Previous epidemiologic studies generally based estimated individual exposure to pollutants from traffic on distance from main roads or data from air monitoring stations located in the same (generally broad) areas [4, 31]. These approaches are subject to substantial exposure misclassification, since exposure depends not only on distance but on the numbers and types of vehicles circulating on all nearby major and minor roads and meteorological conditions, data which were generally unavailable in previous studies. While our detailed exposure assessment is a strength, it must be noted that in our study, assessment of PM10 exposure was biased towards much lower values than actually measured in the study area since, unlike benzene, motorized traffic is not the major source of PM10 even in urban areas. In our investigation, estimated concentrations of PM10 at the 7 monitoring stations recording PM10 in the study area were 24.4 % of the measured values, a value very similar to that estimated as contribution of traffic to measured environmental levels of PM10 or its major component PM2.5 in recent studies in Milan (27.1 and 17–24 %, respectively) [39, 40].
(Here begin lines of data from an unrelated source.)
(** [analyze_audio], stage by stage, with the worlds written out. *)
Lemma analyze_audio_run file_path w :
  analyze_audio E file_path w =
  match extract_mfcc_sequence E file_path 160 w with
  | (inl e, w1) => handled e w1 []
  | (inr None, w1) => (inr "❌ Error: Could not extract MFCC sequence.", w1)
  | (inr (Some mfcc_seq), w1) => gender_stage E file_path [mfcc_seq] w1
  end.
Proof.
  unfold analyze_audio, try_except at 1, bind at 1.
  destruct (extract_mfcc_sequence E file_path 160 w) as [[e|[mfcc_seq|]] w1].
  - reflexivity.
  - unfold gender_stage, age_stage, emotion_stage, handled, log,
      call, print, emit, lift, ret, bind, expand_dims0.
    cbn.
    destruct (gender_model_predict E [mfcc_seq]) as [e|gp]; cbn.
    { now rewrite <- !app_assoc. }
    destruct (np_argmax (flatten gp)) as [e|gi]; cbn.
    { now rewrite <- !app_assoc. }
    destruct (gi =? 1); cbn; [|now rewrite <- !app_assoc].
    destruct (age_model_predict E [mfcc_seq]) as [e|ap]; cbn.
    { now rewrite <- !app_assoc. }
    destruct (np_argmax (flatten ap)) as [e|ai]; cbn.
    { now rewrite <- !app_assoc. }
    destruct (ai =? 1); cbn; [|now rewrite <- !app_assoc].
    rewrite <- !app_assoc. cbn.
    match goal with
    | |- context [extract_mel_features E file_path 160 ?w'] =>
        destruct (extract_mel_features E file_path 160 w')
          as [[e|[mel|]] w2]
    end; cbn; try reflexivity.
    destruct (emotion_model_predict E [mel]) as [e|ep]; cbn.
    { now rewrite <- !app_assoc. }
    destruct (np_argmax (flatten ep)) as [e|ei]; cbn.
    { now rewrite <- !app_assoc. }
    destruct (inverse_transform E ei) as [e|label]; cbn;
      now rewrite <- !app_assoc.
  - reflexivity.
Qed.
(** X3.  For a file that loads, if no node of the tree has a name whose
    text is empty, no record [analyzeFile] returns has an empty name. *)
Theorem analyzeFile_names_have_text
    (stack : nat) (host : Host) (path : string) (sourceFile : SourceFile) (s : Store) :
  loads stack host path sourceFile ->
  Forall (fun n => nameText n <> Some ""%string)
    (root sourceFile :: descendants (root sourceFile)) ->
  exists l s',
    analyzeFile stack host path s = (Return l, s') /\
    Forall (fun r => name r <> ""%string) (readArray l s').
Proof.
  intros Hl Hnames. eexists _, _.
  split; [apply (analyzeFile_loads stack host path sourceFile s Hl)|].
  rewrite readArray_pushed, readArray_writeArray. cbn [app].
  unfold fileRecords. apply List.Forall_forall. intros r Hr.
  apply List.in_map_iff in Hr as [[parent node] [<- Hin]].
  destruct (functionsBelow_parent _ _ _ _ (Nat.le_refl _) Hin) as [_ Hp].
  rewrite List.Forall_forall in Hnames. cbn [recordFor name].
  apply displayName_nonempty, Hnames.
  destruct Hp as [->|Hp]; [left; reflexivity | right; exact Hp].
Qed.

Lemma analyzeFile_names_have_text_witness :
  loads 10 treeHost "proj/lined.ts" linedFile /\
  Forall (fun n => nameText n <> Some ""%string)
    (root linedFile :: descendants (root linedFile)) /\
  exists l s',
    analyzeFile 10 treeHost "proj/lined.ts" emptyStore = (Return l, s') /\
    Forall (fun r => name r <> ""%string) (readArray l s').
Proof.
  assert (H1 : loads 10 treeHost "proj/lined.ts" linedFile).
  { split; [exists "lined"%string; split; reflexivity|].
    split; [reflexivity | vm_compute; lia]. }
  assert (H2 : Forall (fun n => nameText n <> Some ""%string)
                 (root linedFile :: descendants (root linedFile))).
  { cbn. repeat constructor; cbn; discriminate. }
  split; [exact H1|]. split; [exact H2|].
  exact (analyzeFile_names_have_text 10 treeHost "proj/lined.ts" linedFile
           emptyStore H1 H2).
Defined.
(** X8.  A book whose title or author has a word of the query is found:
    on the index built from the books, with a logarithm that is not
    negative from 1 on, and a cosine that is not a NaN, the book at a
    position [j] whose tokenized title or author contains a token of the
    query is in the list [search_with_ir] returns. *)
Theorem matching_title_is_found (log : float → float)
    (set_to_list : gset string → list string) (query : string)
    (books : list Book) (vectors : list (list float))
    (vi : gmap string nat) (idf : gmap string float)
    (query_vector : list float) (j : nat) (t : string) :
  lists_sets set_to_list →
  (∀ x, (1 <=? x)%float = true → (0 <=? log x)%float = true) →
  (Z.of_nat (length books) + 1 < 2 ^ 53)%Z →
  (3 * Z.of_nat (length (tokens_of query)) < 2 ^ 53)%Z →
  build_tfidf log set_to_list (map document books) = Ok (vectors, vi, idf) →
  vectorize vi idf (size vi) (tokens_of query) = Ok query_vector →
  j < length books →
  t ∈ tokens_of query →
  t ∈ tokens_of (title (books !!! j)) ∨ t ∈ tokens_of (author (books !!! j)) →
  B64.comparable (cosine_value query_vector (vectors !!! j)) →
  ∃ found : list Book,
    search_with_ir query books vectors vi idf = Ok found ∧
    books !!! j ∈ found.
Proof.
  intros Hset Hlog HN Hq Hb Hqv Hj Ht Hhit Hcmp.
  destruct (built_index_shape _ _ _ _ _ _ Hset Hb) as [Hlen Hok].
  rewrite length_map in Hlen.
  rewrite vectorize_weights in Hqv by done. injection Hqv as <-.
  rewrite search_with_ir_value by (done || lia).
  eexists. split; [reflexivity|].
  apply (list_elem_of_fmap_2 (fun j => books !!! j)).
  apply list_elem_of_filter. split.
  2:{ rewrite sort_desc_perm, elem_of_seq. lia. }
  assert (Hidf : ∀ w x, idf !! w = Some x → B64.not_negative x).
  { eapply built_idf_not_negative; [done|done| |done].
    by rewrite length_map. }
  assert (Hv : Forall B64.not_negative (vectors !!! j)).
  { assert (Hall : Forall (Forall B64.not_negative) vectors).
    { eapply built_vectors_not_negative; [done|done| |done].
      by rewrite length_map. }
    rewrite Forall_forall in Hall. apply Hall.
    apply list_elem_of_lookup_total_2. lia. }
  set (cos := cosine_value _ _) in *.
  assert (Hcos : (0 <=? cos * 4)%float = true).
  { apply mul_four_not_below_zero, leb_zero_of_not_negative; [|done].
    apply cosine_value_not_negative; [|done].
    by apply weights_not_negative. }
  unfold score_at, final_score. fold cos.
  set (tm := field_match 3 _ _). set (am := field_match 2 _ _).
  assert (Htm : (Z.of_nat tm < 2 ^ 53)%Z).
  { pose proof (field_match_le 3 (tokens_of query)
                  (tokens_of (title (books !!! j)))). fold tm in H. lia. }
  assert (Ham : (Z.of_nat am < 2 ^ 53)%Z).
  { pose proof (field_match_le 2 (tokens_of query)
                  (tokens_of (author (books !!! j)))). fold am in H. lia. }
  destruct Hhit as [Hin|Hin].
  - apply add_positive_l; [|by apply float_of_nat_not_below_zero].
    apply add_positive_r; [done|].
    apply float_of_nat_positive; [|done].
    pose proof (field_match_bounds 3 _ _ t Ht Hin). fold tm in H. lia.
  - apply add_positive_r.
    + apply add_not_below_zero; [done|].
      by apply float_of_nat_not_below_zero.
    + apply float_of_nat_positive; [|done].
      pose proof (field_match_bounds 2 _ _ t Ht Hin). fold am in H. lia.
Qed.
(** X8. Replaying records that have no [remove], each with an [add] or
    with neither key, returns and leaves in the file set what was there
    before together with the root-prefixed paths of the [add]s; a path
    added twice is there once, and nothing else in the store changes. *)
Theorem replay_of_add_records self σ t fl s lines os :
  tables σ !! self = Some t → files t = Some fl → sets σ !! fl = Some s →
  Forall2 adds lines os →
  for_each (apply_log_line self) lines σ
  = (Return tt,
     mkStore (tables σ)
       (<[fl := list_to_set (data_path (path t) <$> omap id os) ∪ s]> (sets σ))).
Proof. intros Ht Hf Hs Hall. by apply for_each_adds. Qed.

Lemma replay_of_add_records_witness :
  let t := mkDeltaTable "t" (Some 1%positive) None (Some 0) None in
  let σ := mkStore {[ 1%positive := t ]} {[ 1%positive := {[ "t/B" ]} ]} in
  for_each (apply_log_line 1%positive)
    [commit_info; add_entry "A"; add_entry "A"] σ
  = (Return tt,
     mkStore (tables σ)
       (<[1%positive := list_to_set (data_path (path t)
                                       <$> omap id [None; Some "A"; Some "A"])
                        ∪ {[ "t/B" ]}]>
          (sets σ))).
Proof.
  intros t σ.
  apply (replay_of_add_records 1%positive σ t 1%positive {[ "t/B" ]}
           [commit_info; add_entry "A"; add_entry "A"]
           [None; Some "A"; Some "A"]);
    [vm_compute; reflexivity | reflexivity | vm_compute; reflexivity |].
  constructor; [| constructor; [| constructor; [| constructor]]].
  - exists [("commitInfo", JObj [])]. split_and!; vm_compute; reflexivity.
  - exists [("add", JObj [("path", JStr "A")])].
    split_and!; [vm_compute; reflexivity.. |].
    exists [("path", JStr "A")]. split; reflexivity.
  - exists [("add", JObj [("path", JStr "A")])].
    split_and!; [vm_compute; reflexivity.. |].
    exists [("path", JStr "A")]. split; reflexivity.
Defined.
(** * Yggdrasil smart peer finder: a shallow embedding and its properties

    The development follows [yggdrasil-peer-finder.py]:
    - [Py]: exceptions, character classes and [int()] on a run of digits;
    - [Url]: [SmartPeerTester.parse_peer_url], the two regular expressions
      written out as scanners;
    - [Prober]: [SmartPeerTester.test_connection] as state passing over the
      operating system;
    - [Runner]: [test_single_peer], [test_region_fast], [find_best_region]
      and [test_all_peers_in_region] over [as_completed], and the shortlist
      assembled at the end of [main];
    - [Sim]: a small machine on which the definitions run.
    The properties come after the definitions, part by part. *)

From Stdlib Require Import ZArith Lia Ascii String List Bool Sorted.
From stdpp Require Import base list strings gmap.

Local Open Scope Z_scope.

(** ** Python values shared by all parts *)

Module Py.

(** The exceptions that travel between the functions modelled here.
    [OSError] stands for whatever a socket operation raises. *)
Inductive exn : Type :=
  | TimeoutError
  | ValueError
  | OSError.

(** A call either returns a value or raises. *)
Inductive outcome (A : Type) : Type :=
  | Ret (a : A)
  | Raise (e : exn).
Arguments Ret {A} a.
Arguments Raise {A} e.

Definition bind {A B} (m : outcome A) (k : A -> outcome B) : outcome B :=
  match m with
  | Ret a => k a
  | Raise e => Raise e
  end.

(** A [str] is a sequence of code points; a Rocq [string] carries the code
    points below 256, one per character. *)
Definition code (c : ascii) : N := N_of_ascii c.

Definition between (lo hi n : N) : bool := ((lo <=? n) && (n <=? hi))%N.

(** [\d] of the [re] module on [str] patterns: the decimal digits.  Below 256
    these are the ASCII digits only. *)
Definition is_digit (c : ascii) : bool := between 48 57 (code c).

(** [\w] of the [re] module on [str] patterns: alphanumeric code points and
    the underscore.  Below 256, besides ASCII, these are the Latin-1
    letters, the superscript digits and the vulgar fractions. *)
Definition is_word (c : ascii) : bool :=
  let n := code c in
  between 48 57 n || between 65 90 n || (n =? 95)%N || between 97 122 n
  || (n =? 170)%N || between 178 179 n || (n =? 181)%N
  || between 185 186 n || between 188 190 n
  || between 192 214 n || between 216 246 n || between 248 255 n.

Definition digit_value (c : ascii) : Z := Z.of_N (code c) - 48.

(** The value of a run of decimal digits, most significant first. *)
Definition digits_value (s : string) : Z :=
  fold_left (fun acc c => 10 * acc + digit_value c) (list_ascii_of_string s) 0.

(** [sys.get_int_max_str_digits()], at its default. *)
Definition int_max_str_digits : nat := 4300.

(** [int(s)] for [s] a non-empty run of decimal digits: the conversion
    refuses more than [int_max_str_digits] digits with [ValueError]. *)
Definition int (s : string) : outcome Z :=
  if (int_max_str_digits <? String.length s)%nat then Raise ValueError
  else Ret (digits_value s).

End Py.

#[global] Instance outcome_ret : MRet Py.outcome := @Py.Ret.
#[global] Instance outcome_bind : MBind Py.outcome :=
  fun A B k m => Py.bind m k.

(** ** Endpoint descriptor parsing *)

Module Url.

(** The longest prefix of [s] whose characters satisfy [p], and what is left:
    a greedy [[class]*]. *)
Fixpoint span (p : ascii -> bool) (s : string) : string * string :=
  match s with
  | EmptyString => (EmptyString, EmptyString)
  | String c s' =>
      if p c then let '(a, b) := span p s' in (String c a, b)
      else (EmptyString, s)
  end.

(** A literal: [s] with the prefix [pre] removed. *)
Fixpoint lit (pre s : string) : option string :=
  match pre, s with
  | EmptyString, _ => Some s
  | String a pre', String b s' =>
      if Ascii.eqb a b then lit pre' s' else None
  | String _ _, EmptyString => None
  end.

Definition nonempty (s : string) : bool :=
  match s with EmptyString => false | String _ _ => true end.

Definition not_rbracket (c : ascii) : bool := negb (Ascii.eqb c "]").
Definition not_colon (c : ascii) : bool := negb (Ascii.eqb c ":").
Lemma reads_message tag fname (upd : bytes -> res M) e m m' :
  8 <= tag < 128 -> Z.land tag 7 = 2 ->
  (forall d i, field m (Z.shiftr tag 3) 2 d i =
     Some ('(s, j) ← read_message f fname 2 d i; m' ← upd s; Ok (m', j))) ->
  upd e = Ok m' -> reads m (enc_message tag e) m'.
Proof.
  intros Ht Hw Hf He. unfold enc_message.
  apply reads_field; [assumption | lia |]. intros pre post Hl.
  rewrite Hw, Hf, read_message_spec by assumption. cbn [mbind res_bind]. now rewrite He.
Qed.

(** An element of the input that makes a round fail makes the whole call fail. *)
Lemma unm_round_err pre post m e :
  len (pre ++ post) < 2 ^ 63 -> (0 < length post)%nat ->
  round (pre ++ post) m (len pre) = Err e -> unm (pre ++ post) m (len pre) = Err e.
Proof.
  intros Hl Hp He. pose proof (len_nonneg pre).
  rewrite unm_round by (try assumption; rewrite ?len_app; unfold len in *; lia). now rewrite He.
Qed.

(** *** Unknown fields and failures *)

(** [fails m e]: wherever the bytes [e] stand, [m] reading them is an error. *)
Definition fails (m : M) (e : bytes) : Prop := forall pre post,
  len (pre ++ e ++ post) < 2 ^ 63 -> exists err, unm (pre ++ e ++ post) m (len pre) = Err err.

Lemma fails_app_l m e1 e2 : fails m e1 -> fails m (e1 ++ e2).
Proof. intros H pre post Hl. rewrite <- app_assoc in *. now apply H. Qed.

Lemma fails_app_r m e1 m1 e2 : reads m e1 m1 -> fails m1 e2 -> fails m (e1 ++ e2).
Proof.
  intros H1 H2 pre post Hl. rewrite <- app_assoc in *. rewrite H1 by assumption.
  rewrite app_assoc in Hl. specialize (H2 (pre ++ e1) post Hl).
  now rewrite <- app_assoc, len_app in H2.
Qed.
(* ===== verification/PbTx.v ===== *)
(** * [x/hal/types/tx.pb.go]: the messages of the Msg service and their codecs

    The four requests and responses with their methods, their reference
    encodings, and for each the lemmas that [Marshal] produces the encoding
    in [Size] bytes, that [Unmarshal] inverts it, and that [Unmarshal]
    returns normally on any bytes. *)

From S2P Require Import Prelude Wire Sdk PbParams.

(** ** [MsgUpdateParams] *)

Record MsgUpdateParams := MkMsgUpdateParams {
  MsgUpdateParams_Authority : gostring;
  MsgUpdateParams_Params : Params }.

#[export] Instance MsgUpdateParams_eq_dec : EqDecision MsgUpdateParams.
Proof. solve_decision. Defined.

Definition MsgUpdateParams_Reset : MsgUpdateParams := MkMsgUpdateParams [] Params_Reset.

Definition MsgUpdateParams_GetAuthority (m : option MsgUpdateParams) : gostring :=
  match m with Some m => MsgUpdateParams_Authority m | None => [] end.
Definition MsgUpdateParams_GetParams (m : option MsgUpdateParams) : Params :=
  match m with Some m => MsgUpdateParams_Params m | None => Params_Reset end.

Section MsgUpdateParams_codec.
Context `{Gogo}.

Definition MsgUpdateParams_writer (m : MsgUpdateParams) : writer :=
  wmessage 0x12 (Params_MarshalToSizedBuffer (MsgUpdateParams_Params m)) >>
  wstring 0xa (MsgUpdateParams_Authority m).

Definition MsgUpdateParams_MarshalToSizedBuffer (m : MsgUpdateParams) : bytes -> res (bytes * Z) :=
  MarshalToSizedBuffer (MsgUpdateParams_writer m).

Definition MsgUpdateParams_Size (m : option MsgUpdateParams) : Z :=
  match m with
  | None => 0
  | Some m =>
      (let l := len (MsgUpdateParams_Authority m) in if 0 <? l then 1 + l + sovTx (u64 l) else 0) +
      (let l := Params_Size (Some (MsgUpdateParams_Params m)) in 1 + l + sovTx (u64 l))
  end.

Definition MsgUpdateParams_Marshal (m : MsgUpdateParams) : res bytes :=
  Marshal (MsgUpdateParams_Size (Some m)) (MsgUpdateParams_writer m).
Definition MsgUpdateParams_MarshalTo (m : MsgUpdateParams) (d : bytes) : res (bytes * Z) :=
  MarshalTo (MsgUpdateParams_Size (Some m)) (MsgUpdateParams_writer m) d.

Definition MsgUpdateParams_field (m : MsgUpdateParams) (fieldNum wireType : Z) (d : bytes) (iNdEx : Z)
    : option (res (MsgUpdateParams * Z)) :=
  if fieldNum =? 1 then Some (
    '(s, j) ← read_string PbTx "Authority" wireType d iNdEx;
    Ok (MkMsgUpdateParams s (MsgUpdateParams_Params m), j))
  else if fieldNum =? 2 then Some (
    '(s, j) ← read_message PbTx "Params" wireType d iNdEx;
    m' ← (x ← Params_Unmarshal (MsgUpdateParams_Params m) s; Ok (MkMsgUpdateParams (MsgUpdateParams_Authority m) x));
    Ok (m', j))
  else None.

Definition MsgUpdateParams_Unmarshal : MsgUpdateParams -> bytes -> res MsgUpdateParams :=
  Unmarshal PbTx "MsgUpdateParams" MsgUpdateParams_field.
End MsgUpdateParams_codec.

Section MsgUpdateParams_lemmas.
Context `{GogoOk}.

Definition MsgUpdateParams_enc (m : MsgUpdateParams) : bytes :=
  enc_string 0xa (MsgUpdateParams_Authority m) ++ enc_message 0x12 (Params_enc (MsgUpdateParams_Params m)).

Definition MsgUpdateParams_wf (m : MsgUpdateParams) : Prop := Params_wf (MsgUpdateParams_Params m).

Lemma MsgUpdateParams_writes m : MsgUpdateParams_wf m -> len (MsgUpdateParams_enc m) < 2 ^ 63 -> writes (MsgUpdateParams_writer m) (MsgUpdateParams_enc m).
Proof.
  unfold MsgUpdateParams_wf. intros Hwf Hl. unfold MsgUpdateParams_enc in *. enc_bounds. unfold MsgUpdateParams_writer.
  solve_writes.
Qed.

Lemma MsgUpdateParams_Size_enc m : MsgUpdateParams_wf m -> len (MsgUpdateParams_enc m) < 2 ^ 63 ->
  MsgUpdateParams_Size (Some m) = len (MsgUpdateParams_enc m).
Proof.
  unfold MsgUpdateParams_wf. intros Hwf Hl. unfold MsgUpdateParams_enc in *. enc_bounds. unfold MsgUpdateParams_Size, sovTx. cbn zeta.
  rewrite ?len_app, ?len_enc_string, ?len_enc_message by lia.
  rewrite ?Params_Size_enc by (assumption || lia). lia.
Qed.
Recent studies with a different design also suggested a relation between childhood leukemia and low-dose benzene exposure. One such study was an ecologic study in Texas based on census tract-specific benzene estimates [41]; others examined residence near petrol stations and automotive repair garages [4245] or hazardous waste sites containing benzene [46]. Another study that used frequency of vehicle refueling by parents in the year before or during pregnancy and use of wood burners as indicators of benzene exposure did not find such association [47].

A distinctive feature of the present study was evaluation of PM10 as a potential confounder and an independent risk factor for leukemia, an association not analyzed so far to the best of our knowledge. PM10 concentrations may be considered a proxy for a number of contaminants hypothetically involved in the etiology of childhood leukemia and more generally of cancer, such as heavy metals and several volatile organic compounds including dioxins, benzene, benz(a)-pyrene, and 1-3 butadiene [1821, 48, 49]. In our analyses, the independent association between PM10 and the disease was considerably weaker than for benzene but still possibly elevated, a relation that may be worth further study [48]. Mean annual levels of PM10 in the study area, as measured by the monitoring stations of the two provinces, were in several cases in the order of 40 μg/m3, a value which represents the EU standard [30] and is higher than the World Health Organization guideline of 20 μg/m3 [50].

The amount of exposure associated with increased childhood leukemia risk in the present study is not easy to determine, particularly since the induction period between benzene exposure and disease onset is unknown. In our study, we observed an excess risk mainly in the highest exposure categories (≥0.5 μg/m3 for average benzene concentration and ≥6 μg/m3 for maximum hourly benzene concentration). However, since levels of benzene decreased in the study area during the 12-year study period, and more generally in the nation as a whole, the critical amounts of benzene exposure might well have been those at the beginning of the period or immediately before it (estimated on the order of 5 μg/m3 or above), depending on the alleged length of the induction period [51, 52]. We note that the RR estimates were somewhat sensitive to the model specification (categorical versus continuous, untransformed versus log-transformed); however, the various modeling approaches were consistent in suggesting excess risk with higher exposure.

In conclusion, our study in this Italian community indicates that exposure to low environmental benzene concentrations released by motorized traffic may be a risk factor for childhood leukemia among children younger than 5 years of age, and particularly for acute myeloid leukemia, although this result could also reflect confounding from unmeasured traffic pollutants or other factors. Our findings offer limited evidence for a role of PM10.